Stored data entries
────────────────────────────────────────
(** [refresh] after a list call that succeeded, in one equation. *)
Lemma refresh_ok pf (a : App) (w : World) (cs : list Container.t) :
  client.ContainerList (cli a) (length (issued w)) (ListOptions.mk true) = Ok cs ->
  let sorted := sort.SliceStable lessContainer cs in
  let status :=
    Format_clock pf (Now pf (readings w)) ++ "[green]Refreshed. "
      ++ fmt.d (len cs) ++ " containers." in
  let w1 := mkWorld (issued w ++ [CallContainerList (ListOptions.mk true)])
                    (S (readings w)) in
  let t := rowsFrom pf 0 sorted (setHeaders (tview.Clear (table a))) in
  refresh pf (a, w) =
    match sorted with
    | [] =>
        Some ((mkApp (stopped a) t "No containers found." "" status (cli a) [], w1),
              None)
    | top :: _ =>
        let a1 := mkApp (stopped a) (tview.Select 1 0 t) (details a) (logs a) status
                        (cli a) (map (summaryOf pf) sorted) in
        let id := Container.ID top in
        let ins := client.ContainerInspect (cli a) (S (length (issued w))) id in
        let fetched :=
          client.ContainerLogs (cli a) (S (S (length (issued w)))) id tail5 in
        r ← inspected ins;
        Some ((setLogs (logsPane fetched)
                 (setDetails
                    (detailsPane pf (summaryOf pf top) r (Now pf (S (readings w)))) a1),
               worldAfterShow pf id r w1), None)
    end.
Proof.
  intros Hlist sorted status w1 t.
  assert (length sorted = length cs) as Hlen by apply SliceStable_length.
  unfold refresh. rewrite Hlist. fold sorted.
  rewrite (imap_plain (fun r ctn => (r, ctn))).
  set (a0 := setTable (setHeaders (table (setTable (tview.Clear (table (setContainers [] a)))
                                                  (setContainers [] a))))
               (setTable (tview.Clear (table (setContainers [] a))) (setContainers [] a))).
  pose proof (addRows_spec pf sorted 0 a0) as (Heq & _ & _).
  pose proof (addRows_table pf sorted 0 a0) as Ht.
  cbv zeta in Heq.
  remember (foldl _ _ _) as a2 eqn:Ha2.
  destruct a2 as [st2 t2 d2 l2 sb2 cl2 cs2].
  cbn [stopped details logs statusBar cli containers setTable setContainers table a0] in Heq, Ht.
  injection Heq as -> -> -> -> -> ->. fold t in Ht. subst t2.
  unfold setStatus, tick, issue. cbn [containers table issued readings].
  replace (len (map (summaryOf pf) sorted)) with (len cs)
    by (unfold len; by rewrite length_map, Hlen).
  fold status. fold w1.
  destruct sorted as [|top rest] eqn:Hs.
  - assert ((0 <? len cs) = false) as ->.
    { apply Z.ltb_ge. unfold len. destruct cs; [done|simpl in Hlen; lia]. }
    reflexivity.
  - assert ((0 <? len cs) = true) as ->.
    { apply Z.ltb_lt. unfold len. destruct cs; [simpl in Hlen; lia|simpl; lia]. }
    cbn [setTable stopped details logs statusBar cli containers table].
    rewrite (showForRow_selected pf 1 _ w1 (summaryOf pf top)); [|done|done].
    cbn [cli issued w1 readings ContainerSummary.ID summaryOf].
    rewrite length_app. cbn [length]. rewrite Nat.add_1_r.
    by destruct (inspected _).
Qed.

(** The cells of the rows written by the loop of [refresh]. *)
Lemma rowsFrom_cells pf (cs : list Container.t) (k : nat) (t : tview.Table) :
  (forall (i : nat) ctn col,
      cs !! i = Some ctn -> 0 <= col < 5 ->
      tview.cells (rowsFrom pf k cs t) !! (Z.of_nat (k + i) + 1, col)
      = Some (cell (column (summaryOf pf ctn) col)))
  /\ (forall row col,
        row <= Z.of_nat k \/ Z.of_nat (k + length cs) < row \/ col < 0 \/ 5 <= col ->
        tview.cells (rowsFrom pf k cs t) !! (row, col) = tview.cells t !! (row, col))
  /\ tview.selectedRow (rowsFrom pf k cs t) = tview.selectedRow t
  /\ tview.selectedColumn (rowsFrom pf k cs t) = tview.selectedColumn t.
Proof.
  unfold rowsFrom. revert k t. induction cs as [|ctn cs IH]; intros k t.
  - split; [intros i c col H; by rewrite lookup_nil in H|done].
  - rewrite imap_cons. cbn [foldl fst snd].
    rewrite (imap_ext _ (fun r ctn => ((S k + r)%nat, ctn)))
      by (intros i x _; simpl; f_equal; lia).
    destruct (IH (S k) (rowCells pf (k + 0) ctn t)) as (Hin & Hout & Hr & Hc).
    replace (k + 0)%nat with k in * by lia.
    assert (forall row col,
               tview.cells (rowCells pf k ctn t) !! (row, col) =
                 if (row =? Z.of_nat k + 1) && (0 <=? col) && (col <? 5)
                 then Some (cell (column (summaryOf pf ctn) col))
                 else tview.cells t !! (row, col)) as Hrow.
    { intros row col. unfold rowCells. cbn [tview.cells tview.SetCell].
      destruct (Z.eqb_spec row (Z.of_nat k + 1)) as [->|Hne]; cbn [andb].
      - destruct (Z.leb_spec 0 col), (Z.ltb_spec col 5); cbn [andb];
          try (rewrite !lookup_insert_ne by (intros [= ?]; lia); done).
        assert (col = 0 \/ col = 1 \/ col = 2 \/ col = 3 \/ col = 4) as Hcol by lia.
        destruct Hcol as [->|[->|[->|[->| ->]]]]; cbn [column Z.eqb];
          repeat (rewrite lookup_insert_ne by (intros [= ?]; lia));
          by rewrite lookup_insert_eq.
      - rewrite !lookup_insert_ne by (intros [= ?]; lia). done. }
    split; [|split; [|split]].
    + intros [|i] c col Hc' Hcol.
      * injection Hc' as <-. rewrite Hout by lia. rewrite Hrow.
        replace (k + 0)%nat with k by lia. rewrite Z.eqb_refl.
        destruct (Z.leb_spec 0 col), (Z.ltb_spec col 5); try lia. done.
      * cbn in Hc'. replace (k + S i)%nat with (S k + i)%nat by lia. by apply Hin.
    + intros row col Hcase. rewrite Hout by (cbn [length] in Hcase; lia).
      rewrite Hrow.
      destruct (Z.eqb_spec row (Z.of_nat k + 1)), (Z.leb_spec 0 col), (Z.ltb_spec col 5);
        cbn [andb]; try done. cbn [length] in Hcase. lia.
    + rewrite Hr. done.
    + rewrite Hc. done.
Qed.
────────────────────────────────────────
Directions for this task: Print the data word for word.

Reply to the exercise:
(** [refresh] after a list call that succeeded, in one equation. *)
Lemma refresh_ok pf (a : App) (w : World) (cs : list Container.t) :
  client.ContainerList (cli a) (length (issued w)) (ListOptions.mk true) = Ok cs ->
  let sorted := sort.SliceStable lessContainer cs in
  let status :=
    Format_clock pf (Now pf (readings w)) ++ "[green]Refreshed. "
      ++ fmt.d (len cs) ++ " containers." in
  let w1 := mkWorld (issued w ++ [CallContainerList (ListOptions.mk true)])
                    (S (readings w)) in
  let t := rowsFrom pf 0 sorted (setHeaders (tview.Clear (table a))) in
  refresh pf (a, w) =
    match sorted with
    | [] =>
        Some ((mkApp (stopped a) t "No containers found." "" status (cli a) [], w1),
              None)
    | top :: _ =>
        let a1 := mkApp (stopped a) (tview.Select 1 0 t) (details a) (logs a) status
                        (cli a) (map (summaryOf pf) sorted) in
        let id := Container.ID top in
        let ins := client.ContainerInspect (cli a) (S (length (issued w))) id in
        let fetched :=
          client.ContainerLogs (cli a) (S (S (length (issued w)))) id tail5 in
        r ← inspected ins;
        Some ((setLogs (logsPane fetched)
                 (setDetails
                    (detailsPane pf (summaryOf pf top) r (Now pf (S (readings w)))) a1),
               worldAfterShow pf id r w1), None)
    end.
Proof.
  intros Hlist sorted status w1 t.
  assert (length sorted = length cs) as Hlen by apply SliceStable_length.
  unfold refresh. rewrite Hlist. fold sorted.
  rewrite (imap_plain (fun r ctn => (r, ctn))).
  set (a0 := setTable (setHeaders (table (setTable (tview.Clear (table (setContainers [] a)))
                                                  (setContainers [] a))))
               (setTable (tview.Clear (table (setContainers [] a))) (setContainers [] a))).
  pose proof (addRows_spec pf sorted 0 a0) as (Heq & _ & _).
  pose proof (addRows_table pf sorted 0 a0) as Ht.
  cbv zeta in Heq.
  remember (foldl _ _ _) as a2 eqn:Ha2.
  destruct a2 as [st2 t2 d2 l2 sb2 cl2 cs2].
  cbn [stopped details logs statusBar cli containers setTable setContainers table a0] in Heq, Ht.
  injection Heq as -> -> -> -> -> ->. fold t in Ht. subst t2.
  unfold setStatus, tick, issue. cbn [containers table issued readings].
  replace (len (map (summaryOf pf) sorted)) with (len cs)
    by (unfold len; by rewrite length_map, Hlen).
  fold status. fold w1.
  destruct sorted as [|top rest] eqn:Hs.
  - assert ((0 <? len cs) = false) as ->.
    { apply Z.ltb_ge. unfold len. destruct cs; [done|simpl in Hlen; lia]. }
    reflexivity.
  - assert ((0 <? len cs) = true) as ->.
    { apply Z.ltb_lt. unfold len. destruct cs; [simpl in Hlen; lia|simpl; lia]. }
    cbn [setTable stopped details logs statusBar cli containers table].
    rewrite (showForRow_selected pf 1 _ w1 (summaryOf pf top)); [|done|done].
    cbn [cli issued w1 readings ContainerSummary.ID summaryOf].
    rewrite length_app. cbn [length]. rewrite Nat.add_1_r.
    by destruct (inspected _).
Qed.

(** The cells of the rows written by the loop of [refresh]. *)
Lemma rowsFrom_cells pf (cs : list Container.t) (k : nat) (t : tview.Table) :
  (forall (i : nat) ctn col,
      cs !! i = Some ctn -> 0 <= col < 5 ->
      tview.cells (rowsFrom pf k cs t) !! (Z.of_nat (k + i) + 1, col)
      = Some (cell (column (summaryOf pf ctn) col)))
  /\ (forall row col,
        row <= Z.of_nat k \/ Z.of_nat (k + length cs) < row \/ col < 0 \/ 5 <= col ->
        tview.cells (rowsFrom pf k cs t) !! (row, col) = tview.cells t !! (row, col))
  /\ tview.selectedRow (rowsFrom pf k cs t) = tview.selectedRow t
  /\ tview.selectedColumn (rowsFrom pf k cs t) = tview.selectedColumn t.
Proof.
  unfold rowsFrom. revert k t. induction cs as [|ctn cs IH]; intros k t.
  - split; [intros i c col H; by rewrite lookup_nil in H|done].
  - rewrite imap_cons. cbn [foldl fst snd].
    rewrite (imap_ext _ (fun r ctn => ((S k + r)%nat, ctn)))
      by (intros i x _; simpl; f_equal; lia).
    destruct (IH (S k) (rowCells pf (k + 0) ctn t)) as (Hin & Hout & Hr & Hc).
    replace (k + 0)%nat with k in * by lia.
    assert (forall row col,
               tview.cells (rowCells pf k ctn t) !! (row, col) =
                 if (row =? Z.of_nat k + 1) && (0 <=? col) && (col <? 5)
                 then Some (cell (column (summaryOf pf ctn) col))
                 else tview.cells t !! (row, col)) as Hrow.
    { intros row col. unfold rowCells. cbn [tview.cells tview.SetCell].
      destruct (Z.eqb_spec row (Z.of_nat k + 1)) as [->|Hne]; cbn [andb].
      - destruct (Z.leb_spec 0 col), (Z.ltb_spec col 5); cbn [andb];
          try (rewrite !lookup_insert_ne by (intros [= ?]; lia); done).
        assert (col = 0 \/ col = 1 \/ col = 2 \/ col = 3 \/ col = 4) as Hcol by lia.
        destruct Hcol as [->|[->|[->|[->| ->]]]]; cbn [column Z.eqb];
          repeat (rewrite lookup_insert_ne by (intros [= ?]; lia));
          by rewrite lookup_insert_eq.
      - rewrite !lookup_insert_ne by (intros [= ?]; lia). done. }
    split; [|split; [|split]].
    + intros [|i] c col Hc' Hcol.
      * injection Hc' as <-. rewrite Hout by lia. rewrite Hrow.
        replace (k + 0)%nat with k by lia. rewrite Z.eqb_refl.
        destruct (Z.leb_spec 0 col), (Z.ltb_spec col 5); try lia. done.
      * cbn in Hc'. replace (k + S i)%nat with (S k + i)%nat by lia. by apply Hin.
    + intros row col Hcase. rewrite Hout by (cbn [length] in Hcase; lia).
      rewrite Hrow.
      destruct (Z.eqb_spec row (Z.of_nat k + 1)), (Z.leb_spec 0 col), (Z.ltb_spec col 5);
        cbn [andb]; try done. cbn [length] in Hcase. lia.
    + rewrite Hr. done.
    + rewrite Hc. done.
Qed.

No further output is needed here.